RECORDS SHOWN Block Start
(** [CAN_ESP_AdjustTransmitTaskPriority], task handle and queue present:
    the new priority of the task. *)
Definition CAN_ESP_AdjustTransmitTaskPriority (count currentPriority : Z) : Z :=
  let threshold := (TX_QUEUE_LENGTH * 80) / 100 in
  let baselinePriority := 10 in
  let highPriority := 15 in
  if (threshold <=? count) && (currentPriority <? highPriority)
  then highPriority
  else if (count <? threshold) && (baselinePriority <? currentPriority)
  then baselinePriority
  else currentPriority.

(** What the collaborators answer during one iteration of the task. *)
Record tx_env : Type := {
  transmit_ok : bool;   (* twai_transmit returned ESP_OK *)
  tx_start : Z;         (* esp_timer_get_time before the call *)
  tx_end : Z            (* esp_timer_get_time after the call *)
}.

Definition queue_length (q : option (list CanEspMessage_t)) : Z :=
  match q with Some l => Z.of_nat (List.length l) | None => 0 end.

(** One turn of the [for (;;)] loop of [CAN_ESP_TransmitTask].  With an
    empty queue [xQueueReceive] does not return and nothing changes. *)
Definition CAN_ESP_TransmitTask_iteration (currentConfig : CanEspConfig_t)
           (cb : bool) (e : tx_env) (s : tx_state) : tx_state :=
  match txQueue s with
  | Some (msg :: rest) =>
    let tx_msg := convert_canesp_to_twai currentConfig msg (tx_msg_data s) in
    let attempts := to_u32 (totalTransmissionAttempts s + 1) in
    let s1 :=
      if negb (transmit_ok e) then
        if retry_count msg <? CAN_ESP_MAX_RETRANSMISSIONS then
          let msg' := {| id := id msg; length := length msg;
                         data := data msg;
                         retry_count := to_u8 (retry_count msg + 1) |} in
          {| txQueue := snd (CAN_ESP_EnqueueMessage (Some msg') true (Some rest));
             totalRetransmissions := to_u32 (totalRetransmissions s + 1);
             totalCollisions := to_u32 (totalCollisions s + 1);
             totalTransmissionAttempts := attempts;
             latencyMetrics := latencyMetrics s;
             busLoadTotalTime := busLoadTotalTime s;
             task_priority := task_priority s;
             tx_msg_data := tw_data tx_msg;
             backoff_ms := backoff_ms s + CAN_ESP_BACKOFF_MS;
             handed := handed s ++ [tx_msg];
             callbacks := callbacks s |}
        else
          {| txQueue := Some rest;
             totalRetransmissions := totalRetransmissions s;
             totalCollisions := totalCollisions s;
             totalTransmissionAttempts := attempts;
             latencyMetrics := latencyMetrics s;
             busLoadTotalTime := busLoadTotalTime s;
             task_priority := task_priority s;
             tx_msg_data := tw_data tx_msg;
             backoff_ms := backoff_ms s;
             handed := handed s ++ [tx_msg];
             callbacks := callbacks s ++
               notify_tx cb (id msg) (data msg) (length msg)
                         CAN_ESP_ERR_TRANSMIT |}
      else
        let latency := tx_end e - tx_start e in
        let lm := latencyMetrics s in
        {| txQueue := Some rest;
           totalRetransmissions := totalRetransmissions s;
           totalCollisions := totalCollisions s;
           totalTransmissionAttempts := attempts;
           latencyMetrics :=
             {| num_samples := to_u32 (num_samples lm + 1);
                total_latency := total_latency lm + latency;
                min_latency := if latency <? min_latency lm
                               then latency else min_latency lm;
                max_latency := if max_latency lm <? latency
                               then latency else max_latency lm |};
           busLoadTotalTime := busLoadTotalTime s + latency;
           task_priority := task_priority s;
           tx_msg_data := tw_data tx_msg;
           backoff_ms := backoff_ms s;
           handed := handed s ++ [tx_msg];
           callbacks := callbacks s ++
             notify_tx cb (id msg) (data msg) (length msg) CAN_ESP_OK |} in
    {| txQueue := txQueue s1;
       totalRetransmissions := totalRetransmissions s1;
       totalCollisions := totalCollisions s1;
       totalTransmissionAttempts := totalTransmissionAttempts s1;
       latencyMetrics := latencyMetrics s1;
       busLoadTotalTime := busLoadTotalTime s1;
       task_priority :=
         CAN_ESP_AdjustTransmitTaskPriority (queue_length (txQueue s1))
                                            (task_priority s1);
       tx_msg_data := tx_msg_data s1;
       backoff_ms := backoff_ms s1;
       handed := handed s1;
       callbacks := callbacks s1 |}
  | _ => s
  end.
RECORDS SHOWN Block End
**DIRECTIONS FOR THIS TASK:**
Extract all lines from the material above that include the word "highPriority".

**OUTPUT BELOW:**
  let highPriority := 15 in
  if (threshold <=? count) && (currentPriority <? highPriority)
  then highPriority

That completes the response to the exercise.